Media Affects of the Vietnam War Essay - 1371 Words
In the aftermath of My Lai, more atrocity stories came to light, many told by GIs and veterans themselves. To limit the damage, the Pentagon assembled a secret Vietnam War Crimes Working Group that gathered more than 300 criminal investigation reports, testimonies, and allegations of atrocities, including massacres, murders, rapes, torture, assaults, mutilations, and the execution of prisoners. The purpose of the working group was not to administer justice but to bury the evidence in top-secret classification. The Pentagon framed My Lai as an “isolated incident,” the product of a few “bad apples,” and kept the lid on information and reports regarding other atrocities, including the massacre at My Khe that same day. It refused to investigate many of the allegations by GIs and vets in the interest of keeping the extent of atrocities under wraps. This went beyond public image making, as the generals themselves could be charged with war crimes under international law (in the tradition of the Nuremberg Trials) should a consistent pattern of atrocities and cover-ups be proven.
United States news media and the Vietnam War - Wikipedia
On June 8, 1969, President Richard Nixon met with South Vietnamese President Nguyen Van Thieu at Midway Island in the Pacific and announced that 25,000 U.S. troops would be withdrawn by the end of August. Thus began the gradual withdrawal of U.S. troops, theoretically to be replaced by ARVN troops. Labeled “Vietnamization” by Secretary of Defense Melvin Laird, the policy sought to reverse the Americanization of the war, notwithstanding the fact that there was no possibility of the South Vietnamese winning the war on their own. The shift in policy may be attributed to domestic opposition to the war – a political reality – rather than to any military strategy for winning the war or even achieving a stalemate.

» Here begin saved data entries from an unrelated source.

(* ===== verification/MachineInvariant.v ===== *)
(** * The MVCC operations at the level of rows

    [db_row] is the base tuple a record identifier designates in the tables of the database.  The
    lemmas give the effect of every operation of [Mvcc.v] on it: each changes the addressed row, or
    nothing, and keeps the storage invariant [db_wf]. *)

From stdpp Require Import gmultiset.
From S2P Require Import Prelude TablePage TableHeap Watermark Transaction Mvcc RowInvariant SnapshotSpec.

Section rows.
Context {P : Type} `{!RowPage P, !RowPageLaws P}.
Implicit Types (db : Db P).

(** The storage invariant: allocation, every table's heap, and no page in two tables. *)
Record db_wf db : Prop := {
  dw_store : store_wf (db_store db);
  dw_heap : ∀ oid h, db_heaps db !! oid = Some h → heap_wf (db_store db) h;
  dw_disj : ∀ o1 o2 h1 h2 pid, db_heaps db !! o1 = Some h1 → db_heaps db !! o2 = Some h2 →
    pid ∈ page_directory_ h1 → pid ∈ page_directory_ h2 → o1 = o2
}.

Definition owned db (pid : Z) : Prop := map_Exists (λ _ h, pid ∈ page_directory_ h) (db_heaps db).
#[global] Instance owned_dec db pid : Decision (owned db pid).
Proof. unfold owned. apply _. Defined.

Definition db_row db (rid : RID) : option (TupleMeta * list byte) :=
  if decide (owned db (page_id_ rid)) then row_at (db_store db) rid else None.

Lemma db_row_ext db db' rid :
  db_store db' = db_store db → db_heaps db' = db_heaps db → db_row db' rid = db_row db rid.
Proof. destruct db, db'; simpl. by intros -> ->. Qed.

Lemma owned_spec db pid : owned db pid ↔ ∃ oid h, db_heaps db !! oid = Some h ∧ pid ∈ page_directory_ h.
Proof. unfold owned, map_Exists. naive_solver. Qed.

Lemma in_table_owned db oid rid : in_table db oid rid → owned db (page_id_ rid) ∧ 0 ≤ slot_num_ rid < 2 ^ 16.
Proof. intros (? & h & ? & ?). split; [|done]. apply owned_spec. eauto. Qed.

Lemma owned_page_wf db pid : db_wf db → owned db pid → rp_wf (page_at (db_store db) pid).
Proof. intros Hw (oid & h & Hh & Hin)%owned_spec. eapply hw_pages; [by eapply dw_heap|done]. Qed.

Lemma db_row_inv db rid x :
  db_row db rid = Some x →
  owned db (page_id_ rid) ∧ 0 ≤ slot_num_ rid ∧ rp_rows (rid_page rid db) !! Z.to_nat (slot_num_ rid) = Some x.
Proof.
  unfold db_row, row_at, rid_page. case_decide; [|done]. case_bool_decide; [|done]. done.
Qed.

(** A page has fewer rows than a slot number can name. *)
Lemma db_row_bound db rid x : db_wf db → db_row db rid = Some x → 0 ≤ slot_num_ rid < 2 ^ 16.
Proof.
  intros Hw (Ho & Hs & Hr)%db_row_inv. split; [done|]. apply lookup_lt_Some in Hr.
  pose proof (owned_page_wf _ _ Hw Ho) as Hp. pose proof (rp_num_bound _ Hp) as Hb. rewrite (rp_num_ok _ Hp) in Hb. unfold rid_page in Hr. lia.
Qed.
Lemma db_row_slot db rid x : db_wf db → db_row db rid = Some x → page_slot rid = slot_num_ rid.
Proof. intros Hw Hrow. apply page_slot_small. by eapply db_row_bound. Qed.

Lemma get_row_spec db oid rid :
  db_wf db → in_table db oid rid →
  rp_get_row (page_slot rid) (rid_page rid db) =
    match db_row db rid with
    | Some (m, row) => Ok (m, row, Z.of_nat (length row))
    | None => Err slot_out_of_range
    end.
Proof.
  intros Hw [Ho Hs]%in_table_owned. unfold db_row, row_at. rewrite decide_True by done.
  rewrite bool_decide_true by lia. rewrite page_slot_small by done. apply rp_get_row_ok; [by apply owned_page_wf|lia].
Qed.

Lemma get_meta_row db rid m row :
  db_wf db → db_row db rid = Some (m, row) → rp_get_meta (page_slot rid) (rid_page rid db) = Ok m.
Proof.
  intros Hw Hrow. rewrite (db_row_slot _ _ _ Hw Hrow). revert Hrow. intros (Ho & Hs & Hr)%db_row_inv. rewrite rp_get_meta_ok by (done || by apply owned_page_wf).
  by rewrite Hr.
Qed.

(** [db'] is [db] with row [rid] set to [x]. *)
Definition row_put (rid : RID) (x : TupleMeta * list byte) db db' : Prop :=
  ∃ st', db' = with_store st' db ∧ db_wf db' ∧
    ∀ rid', db_row db' rid' = if decide (rid = rid') then Some x else db_row db rid'.

Lemma row_put_page db rid x y p' :
  db_wf db → db_row db rid = Some x → rp_wf p' → rp_next p' = rp_next (rid_page rid db) →
  rp_rows p' = <[Z.to_nat (slot_num_ rid) := y]> (rp_rows (rid_page rid db)) →
  row_put rid y db (put_page rid p' db).
Proof.
  intros Hw (Ho & Hs & Hr)%db_row_inv Hp' Hn Hrows.
  exists (set_page (page_id_ rid) p' (db_store db)). split; [done|]. split.
  - destruct Hw as [Hst Hh Hd]. split; simpl; auto.
    + apply set_page_wf; [done|by apply rp_wf_frame].
    + intros oid h Hoid. apply heap_wf_set_page; eauto.
  - intros rid'. unfold db_row.
    change (owned (put_page rid p' db)) with (owned db).
    change (db_store (put_page rid p' db)) with (set_page (page_id_ rid) p' (db_store db)).
    destruct (decide (rid = rid')) as [<-|Hne].
    + rewrite decide_True by done. unfold row_at. rewrite bool_decide_true by done.
      rewrite page_at_set_eq, Hrows. apply list_lookup_insert_eq. by eapply lookup_lt_Some.
    + destruct (decide (owned db (page_id_ rid'))); [|done]. unfold row_at.
      destruct (bool_decide_reflect (0 ≤ slot_num_ rid')); [|done].
      rewrite page_at_set. destruct (decide (page_id_ rid = page_id_ rid')) as [Hpg|]; [|done].
      rewrite Hrows. unfold rid_page. rewrite <- Hpg. apply list_lookup_insert_ne.
      intros Heq. apply Hne. destruct rid, rid'; simpl in *. f_equal; [done|lia].
Qed.

Lemma set_meta_put db rid m row m' :
  db_wf db → db_row db rid = Some (m, row) →
  ∃ p', rp_set_meta m' (page_slot rid) (rid_page rid db) = Ok p' ∧ row_put rid (m', row) db (put_page rid p' db).
Proof.
  intros Hw Hrow. rewrite (db_row_slot _ _ _ Hw Hrow). pose proof (db_row_inv _ _ _ Hrow) as (Ho & Hs & Hr).
  destruct (rp_set_meta_ok m' _ _ m row (owned_page_wf _ _ Hw Ho) Hs Hr) as (p' & E & ? & ? & ?).
  exists p'. split; [done|]. by eapply row_put_page.
Qed.

Lemma update_put db rid m row m' new n :
  db_wf db → db_row db rid = Some (m, row) → 0 ≤ n ≤ Z.of_nat (length new) → n < 2 ^ 16 →
  let r := rp_update m' new n (page_slot rid) (rid_page rid db) in
  (∃ p', r = Ok (true, p') ∧ row_put rid (m', take (Z.to_nat n) new) db (put_page rid p' db))
  ∨ r = Ok (false, rid_page rid db) ∨ r = Err EUndefined.
Proof.
  intros Hw Hrow Hn H16. rewrite (db_row_slot _ _ _ Hw Hrow). pose proof (db_row_inv _ _ _ Hrow) as (Ho & Hs & Hr).
  destruct (rp_update_ok m' new n _ _ m row (owned_page_wf _ _ Hw Ho) Hs Hr Hn H16)
    as [(p' & E & ? & ? & ?)|[E|E]]; [left|by right; left|by right; right].
  exists p'. split; [done|]. by eapply row_put_page.
Qed.

(** ** The operations *)

Definition new_version (is_delete : bool) (old new : list byte) (n : Z) : list byte :=
  if is_delete then old else take (Z.to_nat n) new.

Lemma apply_base_put temp rid del new n m old db :
  db_wf db → db_row db rid = Some (m, old) → 0 ≤ n ≤ Z.of_nat (length new) → n < 2 ^ 16 →
  (∃ db', apply_base temp rid del new n db = (Ok tt, db') ∧
          row_put rid (mkTupleMeta temp del, new_version del old new n) db db')
  ∨ (∃ e, apply_base temp rid del new n db = (Err e, db) ∧ e ∈ [update_too_large; EUndefined]).
Proof.
  intros Hw Hrow Hn H16. unfold apply_base, new_version. destruct del.
  - destruct (set_meta_put db rid m old (mkTupleMeta temp true) Hw Hrow) as (p' & -> & ?). left. eauto.
  - destruct (update_put db rid m old (mkTupleMeta temp false) new n Hw Hrow Hn H16)
      as [(p' & -> & ?)|[->| ->]]; [left; eauto|right..].
    all: eexists; split; [done|set_solver].
Qed.

(** The log that versions a committed base. *)
Definition pre_image (rid : RID) (m : TupleMeta) (old : list byte) db : UndoLog :=
  mkUndoLog (is_deleted_ m) (if is_deleted_ m then [] else old) (ts_ m) (default no_link (GetUndoLink rid db)).

Inductive modified (tid oid : Z) (rid : RID) (t : Transaction) (m : TupleMeta) (old : list byte)
    (y : TupleMeta * list byte) db : result unit → Db P → Prop :=
  | mod_own db1 :
      ts_ m = txn_id_ t → row_put rid y db db1 →
      modified tid oid rid t m old y db (Ok tt) (with_txn tid (AppendWriteSet oid rid t) db1)
  | mod_own_full :
      ts_ m = txn_id_ t → modified tid oid rid t m old y db (Err update_too_large) db
  | mod_version link t1 db1 :
      ts_ m ≠ txn_id_ t → ts_ m ≤ read_ts_ t → AppendUndoLog (pre_image rid m old db) t = (link, t1) →
      row_put rid y (with_txn tid t1 db) db1 →
      modified tid oid rid t m old y db (Ok tt)
        (with_txn tid (AppendWriteSet oid rid t1) (UpdateUndoLink rid (Some link) None db1).2)
  | mod_version_full link t1 :
      ts_ m ≠ txn_id_ t → ts_ m ≤ read_ts_ t → AppendUndoLog (pre_image rid m old db) t = (link, t1) →
      modified tid oid rid t m old y db (Err update_too_large) (with_txn tid t1 db)
  | mod_conflict :
      ts_ m ≠ txn_id_ t → read_ts_ t < ts_ m →
      modified tid oid rid t m old y db (Err write_write_conflict) (with_txn tid (set_state TAINTED t) db).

According to Department of Defense statistics, U.S. troop levels fell from 539,000 in June 1969 to 415,000 in June 1970; 239,000 in June 1971; 47,000 in June 1972; and 21,500 in January 1973.

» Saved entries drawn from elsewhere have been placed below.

(* ===== verification/Isolation.v ===== *)
(** * Snapshot isolation, proved of the engine

    First the facts about the abstract database that make it snapshot isolation (immutable snapshots,
    exclusive writes, first committer wins); then, through the simulation, the corresponding facts
    about every reachable state of the interleaved engine: what a transaction reads, when a write
    conflicts, that commits of the same row never overlap, and that serializable validation is
    sound. *)

From S2P Require Import Prelude TablePage TableHeap Watermark Transaction Mvcc RowInvariant SnapshotSpec MachineInvariant MachineSteps Simulation.

(** ** The abstract database *)

Definition si_reachable (a : SI) : Prop := rtc si_step si_init a.

Record si_inv (a : SI) : Prop := {
  sv_last : 0 ≤ si_last a;
  sv_fresh : ∀ tid, is_Some (si_open a !! tid) → si_done a !! tid = None;
  sv_mod : ∀ rid, 0 ≤ si_mod a rid ≤ si_last a;
  (** the newest write of a row is some committed transaction's *)
  sv_mod_done : ∀ rid, 0 < si_mod a rid →
    ∃ tid r rows, si_done a !! tid = Some (r, si_mod a rid, rows) ∧ rid ∈ rows;
  sv_done : ∀ tid r c rows, si_done a !! tid = Some (r, c, rows) →
    0 ≤ r < c ∧ c ≤ si_last a ∧ ∀ rid, rid ∈ rows → c ≤ si_mod a rid;
  sv_open : ∀ tid r w, si_open a !! tid = Some (r, w) →
    0 ≤ r ≤ si_last a ∧ ∀ rid, is_Some (w !! rid) → si_mod a rid ≤ r;
  sv_excl : ∀ t1 t2 r1 r2 w1 w2 rid, si_open a !! t1 = Some (r1, w1) → si_open a !! t2 = Some (r2, w2) →
    is_Some (w1 !! rid) → is_Some (w2 !! rid) → t1 = t2;
  sv_apart : ∀ t1 t2 r1 r2 c1 c2 rows1 rows2 rid,
    si_done a !! t1 = Some (r1, c1, rows1) → si_done a !! t2 = Some (r2, c2, rows2) → t1 ≠ t2 →
    c1 ≠ c2 ∧ (rid ∈ rows1 → rid ∈ rows2 → c1 ≤ r2 ∨ c2 ≤ r1);
  (** a row does not change between its newest write and now *)
  sv_stable : ∀ rid ts, si_mod a rid ≤ ts ≤ si_last a → si_snap a ts rid = si_snap a (si_last a) rid
}.

Lemma si_inv_init : si_inv si_init.
Proof. split; simpl; try (intros *; rewrite lookup_empty; done); intros; try lia; done. Qed.

Lemma si_inv_begin a tid :
  si_inv a → si_open a !! tid = None → si_done a !! tid = None →
  si_inv (mkSI (si_last a) (si_snap a) (si_mod a) (<[tid := (si_last a, ∅)]> (si_open a)) (si_done a)).
Proof.
  intros [] Ho Hd. split; simpl; try assumption.
  - intros T. rewrite lookup_insert_is_Some'. intros [<-|?]; auto.
  - intros T r w [[<- [= <- <-]]|[_ HT]]%lookup_insert_Some; [|eauto].
    split; [lia|]. intros rid. rewrite lookup_empty. intros [? [=]].
  - intros t1 t2 r1 r2 w1 w2 rid [[<- [= <- <-]]|[_ H1]]%lookup_insert_Some
      [[<- [= <- <-]]|[_ H2]]%lookup_insert_Some Hw1 Hw2; [done|..|eauto];
      [rewrite lookup_empty in Hw1; by destruct Hw1|rewrite lookup_empty in Hw2; by destruct Hw2].
Qed.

Free Essays on Media and the Vietnam War
Regardless of the actual circumstances of the civilian deaths in Hue, U.S. and South Vietnamese authorities trumpeted the killings as an object lesson in Communist immorality and a foretaste of the atrocities ahead – should the Communists triumph in South Vietnam. We may never know what really happened at Hue, but it is clear that mass executions did occur and that reports of the massacre there had a significant impact on South Vietnamese and American attitudes for many years after the Tet Offensive.